The characteristics of 51Cr-labelled E. coli endotoxin binding to human erythrocyte membranes in vitro have been investigated. A saturable component of binding was apparent at low endotoxin concentrations (less than 50 micrograms ml-1) relevant to its in vivo actions, while at higher concentrations binding was non-saturable and increased in linear fashion. Experiments examining the ability of unlabelled endotoxin to antagonize the binding of labelled toxin provided further evidence for these specific and non-specific modes of endotoxin-membrane interaction.

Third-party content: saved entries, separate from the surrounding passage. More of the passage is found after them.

(** ** buffered_shuffle_generator

  Items are Python values: [None] is Python's None, [Some a] any other
  value.  The buffer is a local list object that never escapes the
  frame, so it is kept by value. *)

Section buffered_shuffle.
Context {St A : Type}.
Abbreviation value := (option A).

Inductive bsg_state : Type :=
| BsgStart (data : St) (buffer_size : Z)
    (* called, body not yet entered *)
| BsgLoop (data : St) (buffer : list value)
    (* at the head of [for item in data] *)
| BsgYielded (data : St) (buffer : list value) (index : nat) (item : value)
    (* suspended at [yield buffer[index]], [buffer[index] = item] pending *)
| BsgFlush (rest : list value).
    (* in [for item in buffer] after the shuffle, [rest] still to visit *)

Definition bsg_step (data_step : stepper St value) : stepper bsg_state value :=
  λ s w,
  match s with
  | BsgStart data buffer_size =>
      if decide (buffer_size ≤ 0)%Z
      then Raise ValueError w
      else Tau (BsgLoop data (replicate (Z.to_nat buffer_size) None)) w
  | BsgLoop data buffer =>
      match data_step data w with
      | Tau data' w' => Tau (BsgLoop data' buffer) w'
      | Raise e w' => Raise e w'
      | Yield item data' w' =>
          match random.randrange 0 (length buffer) (rng w') with
          | inl e => Raise e w'
          | inr (index, t') =>
              match buffer !! index with
              | None => Raise IndexError (set_rng t' w')
              | Some (Some y) =>
                  Yield (Some y) (BsgYielded data' buffer index item) (set_rng t' w')
              | Some None =>
                  Tau (BsgLoop data' (<[index := item]> buffer)) (set_rng t' w')
              end
          end
      | Stop w' =>
          let '(buffer', t') := random.shuffle buffer (rng w') in
          Tau (BsgFlush buffer') (set_rng t' w')
      end
  | BsgYielded data buffer index item =>
      Tau (BsgLoop data (<[index := item]> buffer)) w
  | BsgFlush [] => Stop w
  | BsgFlush (None :: rest) => Tau (BsgFlush rest) w
  | BsgFlush (Some y :: rest) => Yield (Some y) (BsgFlush rest) w
  end.

End buffered_shuffle.
Arguments bsg_state : clear implicits.

Definition buffered_shuffle_generator {St A} (data : St) (buffer_size : Z)
: bsg_state St A := BsgStart data buffer_size.

(** The generator reading from a Python list. *)
Definition bsg_list_step {A} : stepper (bsg_state (list (option A)) A) (option A) :=
  bsg_step list_step.
Arguments bsg_list_step {A} _ _ /.

(** ** transform_generator *)

Section transform.
Context {St V : Type}.

Inductive tg_state : Type :=
| TgStart (data : St) (transform : option (callable V))
    (* called, body not yet entered; [None] is Python's None *)
| TgMap (data : St) (transform : callable V)
    (* in the loop under [if transform:] *)
| TgPass (data : St).
    (* in the loop under [else:] *)

Definition tg_step (data_step : stepper St V) : stepper tg_state V :=
  λ s w,
  match s with
  | TgStart data (Some f) =>
      match truthy f with
      | inl e => Raise e w
      | inr true => Tau (TgMap data f) w
      | inr false => Tau (TgPass data) w
      end
  | TgStart data None => Tau (TgPass data) w
  | TgMap data f =>
      match data_step data w with
      | Tau data' w' => Tau (TgMap data' f) w'
      | Yield item data' w' =>
          match call f item with
          | inr y => Yield y (TgMap data' f) w'
          | inl e => Raise e w'
          end
      | Stop w' => Stop w'
      | Raise e w' => Raise e w'
      end
  | TgPass data =>
      match data_step data w with
      | Tau data' w' => Tau (TgPass data') w'
      | Yield item data' w' => Yield item (TgPass data') w'
      | Stop w' => Stop w'
      | Raise e w' => Raise e w'
      end
  end.

End transform.
Arguments tg_state : clear implicits.

Definition transform_generator {St V} (data : St)
    (transform : option (callable V))
  : tg_state St V := TgStart data transform.

(** ** The file system, as the module sees it *)

(** What [os.scandir] reports for one entry. *)
Record DirEntry : Type := {
  name : string;
  is_file : bool
}.

(** [scandir path] lists a directory, in whatever order the system gives,
    or fails with an OSError.  [gzip_lines path] is what
    [gzip.open(path, 'r').read().decode('utf-8').splitlines()] gives: the
    lines, or the exception of the call that failed (an OSError from
    [gzip.open] or from [read] on a file that is not gzip, EOFError or
    zlib.error from [read] on a damaged stream, UnicodeDecodeError from
    [decode]). *)
Record filesystem : Type := {
  scandir : string → option (list DirEntry);
  gzip_lines : string → exn + list string
}.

Membrane-active agents previously shown to reduce endotoxin toxicity in vivo decreased endotoxin binding to erythrocyte membranes in vitro, with propranolol and pranolium being the most effective in this regard. Tissue distribution studies following administration of radiolabelled endotoxin to guinea-pigs showed a positive correlation between the accumulation of 51Cr-endotoxin in lung and elevations in plasma acid phosphatase activity, a measure of in vivo endotoxin toxicity. The in vivo accumulation of 51Cr-endotoxin in guinea-pig lung was reduced by prior treatment with (+)-propranolol or pranolium, paralleling the results of the in vitro binding studies. Our results suggest that membrane-active agents such as (+)-propranolol may be useful adjuncts to antimicrobial drugs in the therapy of gram-negative endotoxaemia.